Dataset records

Lemma rt_termination oc v r d :
  sendable_block (BlkTermination v r d) -> rt (termination oc) (gen_termination v r d) (BlkTermination v r d).
Proof.
  intros (Hv & Hr & Hd & Hl). pose proof (len_nonneg d).
  eapply rt_intro; [apply writes_len_prefixed; writes_solve|]. intros rest. unfold termination.
  rewrite !len_app, !len_be_bytes, <- app_assoc, (parses_be_u16 _) by (unfold u16_ok; lia). cbn [pbind POk].
  replace (Z.of_nat 8 + (Z.of_nat 1 + len d) - 9) with (len d) by lia.
  rewrite checked_ok by lia. cbn [obind].
  eapply (parses_map_pure _ _ _ (v, (r, d))); [|reflexivity].
  apply parses_pair; [by apply parses_be_u64|]. apply parses_pair; [by apply parses_be_u8|by apply parses_take].
Qed.

Lemma rt_padding draw n : u16_ok n -> len (draw n) = n -> rt padding_block (gen_padding_block draw n) (BlkPadding n).
Proof.
  intros Hn Hd. eapply rt_intro; [unfold gen_padding_block; writes_solve|]. intros rest. unfold padding_block.
  rewrite <- app_assoc, (parses_be_u16 _ Hn). cbn [pbind POk]. by rewrite (parses_take n (draw n)).
Qed.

What you should do
Please return the full listing exactly as it appears.

Exercise solution
Lemma rt_termination oc v r d :
  sendable_block (BlkTermination v r d) -> rt (termination oc) (gen_termination v r d) (BlkTermination v r d).
Proof.
  intros (Hv & Hr & Hd & Hl). pose proof (len_nonneg d).
  eapply rt_intro; [apply writes_len_prefixed; writes_solve|]. intros rest. unfold termination.
  rewrite !len_app, !len_be_bytes, <- app_assoc, (parses_be_u16 _) by (unfold u16_ok; lia). cbn [pbind POk].
  replace (Z.of_nat 8 + (Z.of_nat 1 + len d) - 9) with (len d) by lia.
  rewrite checked_ok by lia. cbn [obind].
  eapply (parses_map_pure _ _ _ (v, (r, d))); [|reflexivity].
  apply parses_pair; [by apply parses_be_u64|]. apply parses_pair; [by apply parses_be_u8|by apply parses_take].
Qed.

Lemma rt_padding draw n : u16_ok n -> len (draw n) = n -> rt padding_block (gen_padding_block draw n) (BlkPadding n).
Proof.
  intros Hn Hd. eapply rt_intro; [unfold gen_padding_block; writes_solve|]. intros rest. unfold padding_block.
  rewrite <- app_assoc, (parses_be_u16 _ Hn). cbn [pbind POk]. by rewrite (parses_take n (draw n)).
Qed.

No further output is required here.